* [EXERCISE INPUTS]:
===============

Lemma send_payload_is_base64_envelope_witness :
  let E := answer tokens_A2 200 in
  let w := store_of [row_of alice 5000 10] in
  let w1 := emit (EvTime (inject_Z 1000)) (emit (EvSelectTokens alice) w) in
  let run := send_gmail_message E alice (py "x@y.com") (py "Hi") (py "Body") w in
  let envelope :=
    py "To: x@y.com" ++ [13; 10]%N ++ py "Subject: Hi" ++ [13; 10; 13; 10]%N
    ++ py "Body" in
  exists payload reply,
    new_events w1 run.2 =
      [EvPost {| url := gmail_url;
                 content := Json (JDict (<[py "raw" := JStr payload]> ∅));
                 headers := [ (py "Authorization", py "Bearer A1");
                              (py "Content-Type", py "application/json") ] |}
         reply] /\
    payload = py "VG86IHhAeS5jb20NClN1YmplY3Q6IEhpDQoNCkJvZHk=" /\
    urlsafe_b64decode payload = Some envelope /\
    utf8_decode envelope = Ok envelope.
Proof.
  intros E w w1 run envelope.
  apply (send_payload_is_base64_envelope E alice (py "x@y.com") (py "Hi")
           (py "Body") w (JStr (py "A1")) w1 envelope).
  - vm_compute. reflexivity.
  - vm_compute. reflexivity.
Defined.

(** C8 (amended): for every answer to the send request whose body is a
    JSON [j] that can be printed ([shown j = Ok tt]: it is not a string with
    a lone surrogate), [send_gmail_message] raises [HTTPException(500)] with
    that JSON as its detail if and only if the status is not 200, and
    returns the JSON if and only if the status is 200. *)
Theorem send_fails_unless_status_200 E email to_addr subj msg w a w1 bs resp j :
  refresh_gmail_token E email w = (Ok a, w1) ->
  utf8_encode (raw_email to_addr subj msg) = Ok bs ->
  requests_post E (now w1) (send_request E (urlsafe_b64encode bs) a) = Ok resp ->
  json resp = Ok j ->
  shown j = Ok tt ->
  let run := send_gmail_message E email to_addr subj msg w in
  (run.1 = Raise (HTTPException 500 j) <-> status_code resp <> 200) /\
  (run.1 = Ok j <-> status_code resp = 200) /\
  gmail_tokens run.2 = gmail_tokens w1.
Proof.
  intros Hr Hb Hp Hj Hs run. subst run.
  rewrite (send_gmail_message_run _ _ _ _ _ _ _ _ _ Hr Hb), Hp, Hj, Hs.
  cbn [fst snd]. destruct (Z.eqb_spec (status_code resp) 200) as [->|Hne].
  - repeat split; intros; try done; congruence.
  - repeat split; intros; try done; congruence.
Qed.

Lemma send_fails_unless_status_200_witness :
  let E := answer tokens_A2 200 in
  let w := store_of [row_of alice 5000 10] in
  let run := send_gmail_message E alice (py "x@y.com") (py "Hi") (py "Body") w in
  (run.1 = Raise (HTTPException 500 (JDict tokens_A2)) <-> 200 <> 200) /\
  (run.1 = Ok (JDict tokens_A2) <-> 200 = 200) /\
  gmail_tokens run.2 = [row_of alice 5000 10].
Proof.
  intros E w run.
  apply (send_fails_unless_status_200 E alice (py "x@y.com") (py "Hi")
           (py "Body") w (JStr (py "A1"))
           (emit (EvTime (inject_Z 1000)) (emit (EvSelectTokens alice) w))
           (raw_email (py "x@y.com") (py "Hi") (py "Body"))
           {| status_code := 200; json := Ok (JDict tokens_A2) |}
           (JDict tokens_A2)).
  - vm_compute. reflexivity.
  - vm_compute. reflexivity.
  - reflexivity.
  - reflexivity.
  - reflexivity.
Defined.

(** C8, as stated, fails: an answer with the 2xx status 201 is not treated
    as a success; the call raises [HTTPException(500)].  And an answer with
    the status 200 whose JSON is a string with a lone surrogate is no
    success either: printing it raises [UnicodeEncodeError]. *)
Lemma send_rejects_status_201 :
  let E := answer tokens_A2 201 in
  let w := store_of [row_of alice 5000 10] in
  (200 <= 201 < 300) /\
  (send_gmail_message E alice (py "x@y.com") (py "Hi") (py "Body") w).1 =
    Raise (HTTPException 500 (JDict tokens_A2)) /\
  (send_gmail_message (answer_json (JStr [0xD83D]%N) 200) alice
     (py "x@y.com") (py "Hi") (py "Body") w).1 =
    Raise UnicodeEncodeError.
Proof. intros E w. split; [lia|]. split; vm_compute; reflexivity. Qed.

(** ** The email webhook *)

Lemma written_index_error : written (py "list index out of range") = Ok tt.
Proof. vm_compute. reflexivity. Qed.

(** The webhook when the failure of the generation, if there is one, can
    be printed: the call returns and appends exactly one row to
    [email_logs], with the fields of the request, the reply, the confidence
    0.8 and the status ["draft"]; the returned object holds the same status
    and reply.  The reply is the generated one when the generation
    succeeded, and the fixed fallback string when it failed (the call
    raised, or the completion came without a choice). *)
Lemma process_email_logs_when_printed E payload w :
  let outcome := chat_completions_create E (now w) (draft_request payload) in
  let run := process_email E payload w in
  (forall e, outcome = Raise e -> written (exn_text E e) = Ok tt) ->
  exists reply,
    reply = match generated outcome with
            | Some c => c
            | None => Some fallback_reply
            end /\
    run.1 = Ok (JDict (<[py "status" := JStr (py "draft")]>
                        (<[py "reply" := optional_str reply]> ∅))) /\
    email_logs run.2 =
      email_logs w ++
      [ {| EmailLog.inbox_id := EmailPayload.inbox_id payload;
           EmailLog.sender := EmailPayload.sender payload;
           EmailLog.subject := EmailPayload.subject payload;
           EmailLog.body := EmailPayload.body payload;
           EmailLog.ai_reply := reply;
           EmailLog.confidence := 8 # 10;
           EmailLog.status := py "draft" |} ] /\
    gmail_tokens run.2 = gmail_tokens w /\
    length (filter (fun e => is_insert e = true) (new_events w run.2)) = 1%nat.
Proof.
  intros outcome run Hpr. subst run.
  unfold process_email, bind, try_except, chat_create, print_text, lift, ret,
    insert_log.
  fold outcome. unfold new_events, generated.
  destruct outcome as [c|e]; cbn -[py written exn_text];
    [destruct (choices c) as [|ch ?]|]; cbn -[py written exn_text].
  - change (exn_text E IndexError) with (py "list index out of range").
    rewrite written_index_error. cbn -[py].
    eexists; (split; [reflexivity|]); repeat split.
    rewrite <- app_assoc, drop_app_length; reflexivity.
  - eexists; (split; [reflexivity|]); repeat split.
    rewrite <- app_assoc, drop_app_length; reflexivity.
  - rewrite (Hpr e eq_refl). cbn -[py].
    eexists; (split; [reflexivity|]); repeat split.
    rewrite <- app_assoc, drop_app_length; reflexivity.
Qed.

===============

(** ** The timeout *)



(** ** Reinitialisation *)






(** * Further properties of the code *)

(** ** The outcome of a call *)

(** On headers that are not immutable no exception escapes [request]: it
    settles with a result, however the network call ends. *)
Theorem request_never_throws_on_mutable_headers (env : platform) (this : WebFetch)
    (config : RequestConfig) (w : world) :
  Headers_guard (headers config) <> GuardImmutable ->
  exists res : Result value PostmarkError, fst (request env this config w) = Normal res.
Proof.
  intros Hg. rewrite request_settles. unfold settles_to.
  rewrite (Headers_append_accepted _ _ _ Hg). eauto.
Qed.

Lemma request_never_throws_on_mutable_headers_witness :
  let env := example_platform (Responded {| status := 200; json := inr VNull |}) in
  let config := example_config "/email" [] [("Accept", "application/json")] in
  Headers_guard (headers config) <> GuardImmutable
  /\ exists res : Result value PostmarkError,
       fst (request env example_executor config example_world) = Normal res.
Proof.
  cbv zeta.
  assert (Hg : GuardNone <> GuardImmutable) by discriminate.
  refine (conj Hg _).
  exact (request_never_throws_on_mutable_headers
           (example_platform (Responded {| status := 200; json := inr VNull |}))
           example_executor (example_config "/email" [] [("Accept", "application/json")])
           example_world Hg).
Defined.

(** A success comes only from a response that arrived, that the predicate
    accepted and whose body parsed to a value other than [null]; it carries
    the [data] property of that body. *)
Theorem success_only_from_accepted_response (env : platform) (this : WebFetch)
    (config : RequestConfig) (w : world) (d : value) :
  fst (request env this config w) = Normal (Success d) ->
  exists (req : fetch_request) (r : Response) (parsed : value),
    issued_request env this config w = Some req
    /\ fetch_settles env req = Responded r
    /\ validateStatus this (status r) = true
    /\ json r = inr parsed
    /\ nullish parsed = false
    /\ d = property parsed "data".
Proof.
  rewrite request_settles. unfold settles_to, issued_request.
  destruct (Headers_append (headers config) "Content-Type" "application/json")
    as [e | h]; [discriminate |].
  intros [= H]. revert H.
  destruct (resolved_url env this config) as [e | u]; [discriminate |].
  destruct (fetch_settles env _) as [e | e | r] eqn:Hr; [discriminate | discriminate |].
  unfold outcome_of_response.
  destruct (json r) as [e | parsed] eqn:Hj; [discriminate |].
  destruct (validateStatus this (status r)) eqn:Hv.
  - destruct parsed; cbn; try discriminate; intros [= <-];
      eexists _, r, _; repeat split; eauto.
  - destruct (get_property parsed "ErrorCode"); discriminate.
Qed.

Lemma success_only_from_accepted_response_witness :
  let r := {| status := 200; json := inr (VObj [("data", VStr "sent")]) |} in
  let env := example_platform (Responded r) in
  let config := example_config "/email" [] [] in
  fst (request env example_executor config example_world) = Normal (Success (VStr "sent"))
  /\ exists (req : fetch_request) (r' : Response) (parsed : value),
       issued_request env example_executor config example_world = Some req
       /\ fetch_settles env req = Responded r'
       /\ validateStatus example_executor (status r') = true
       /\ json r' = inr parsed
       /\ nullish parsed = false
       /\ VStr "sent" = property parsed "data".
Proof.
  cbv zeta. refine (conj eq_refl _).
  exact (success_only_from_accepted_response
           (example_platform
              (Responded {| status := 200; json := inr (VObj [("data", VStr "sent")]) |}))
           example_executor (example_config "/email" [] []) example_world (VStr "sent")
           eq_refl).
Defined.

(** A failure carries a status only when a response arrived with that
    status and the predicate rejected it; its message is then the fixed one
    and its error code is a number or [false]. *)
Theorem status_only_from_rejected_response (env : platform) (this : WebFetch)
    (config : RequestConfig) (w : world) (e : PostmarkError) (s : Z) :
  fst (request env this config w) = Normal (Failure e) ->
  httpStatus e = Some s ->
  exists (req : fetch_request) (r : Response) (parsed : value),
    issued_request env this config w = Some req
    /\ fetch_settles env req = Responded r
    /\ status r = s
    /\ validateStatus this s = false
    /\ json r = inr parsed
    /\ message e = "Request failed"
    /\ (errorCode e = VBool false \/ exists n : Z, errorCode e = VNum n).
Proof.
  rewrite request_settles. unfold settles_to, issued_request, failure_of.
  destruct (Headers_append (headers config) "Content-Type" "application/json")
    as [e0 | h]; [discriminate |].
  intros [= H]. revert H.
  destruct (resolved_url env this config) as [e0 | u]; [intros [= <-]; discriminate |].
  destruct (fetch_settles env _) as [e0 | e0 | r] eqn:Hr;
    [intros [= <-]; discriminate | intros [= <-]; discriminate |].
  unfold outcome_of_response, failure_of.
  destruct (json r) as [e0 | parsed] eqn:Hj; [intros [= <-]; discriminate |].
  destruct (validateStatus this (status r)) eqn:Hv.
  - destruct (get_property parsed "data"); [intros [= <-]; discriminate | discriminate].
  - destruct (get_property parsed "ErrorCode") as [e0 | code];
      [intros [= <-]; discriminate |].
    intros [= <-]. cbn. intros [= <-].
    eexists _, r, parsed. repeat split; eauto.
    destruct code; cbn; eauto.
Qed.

===============

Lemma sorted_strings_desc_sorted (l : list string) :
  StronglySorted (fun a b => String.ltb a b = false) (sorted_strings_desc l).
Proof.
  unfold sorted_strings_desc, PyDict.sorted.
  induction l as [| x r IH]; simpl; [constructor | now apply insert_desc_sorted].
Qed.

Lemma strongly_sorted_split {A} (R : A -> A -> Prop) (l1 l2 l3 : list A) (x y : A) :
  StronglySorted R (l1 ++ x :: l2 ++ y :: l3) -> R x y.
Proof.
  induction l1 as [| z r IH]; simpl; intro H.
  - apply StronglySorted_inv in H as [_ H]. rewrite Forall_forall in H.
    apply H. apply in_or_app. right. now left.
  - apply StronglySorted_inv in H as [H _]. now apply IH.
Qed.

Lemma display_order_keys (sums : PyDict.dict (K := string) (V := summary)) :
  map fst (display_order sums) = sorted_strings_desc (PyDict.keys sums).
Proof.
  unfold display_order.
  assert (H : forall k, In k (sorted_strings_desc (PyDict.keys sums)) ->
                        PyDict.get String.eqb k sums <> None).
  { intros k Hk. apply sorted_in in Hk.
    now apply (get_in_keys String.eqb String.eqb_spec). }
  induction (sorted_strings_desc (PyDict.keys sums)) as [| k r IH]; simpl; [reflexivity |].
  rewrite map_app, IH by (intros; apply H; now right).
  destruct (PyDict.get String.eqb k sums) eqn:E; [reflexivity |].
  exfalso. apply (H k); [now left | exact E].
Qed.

===============

List the lines of the entries that include "failed".

    succeeded, and the fixed fallback string when it failed (the call
    /\ message e = "Request failed"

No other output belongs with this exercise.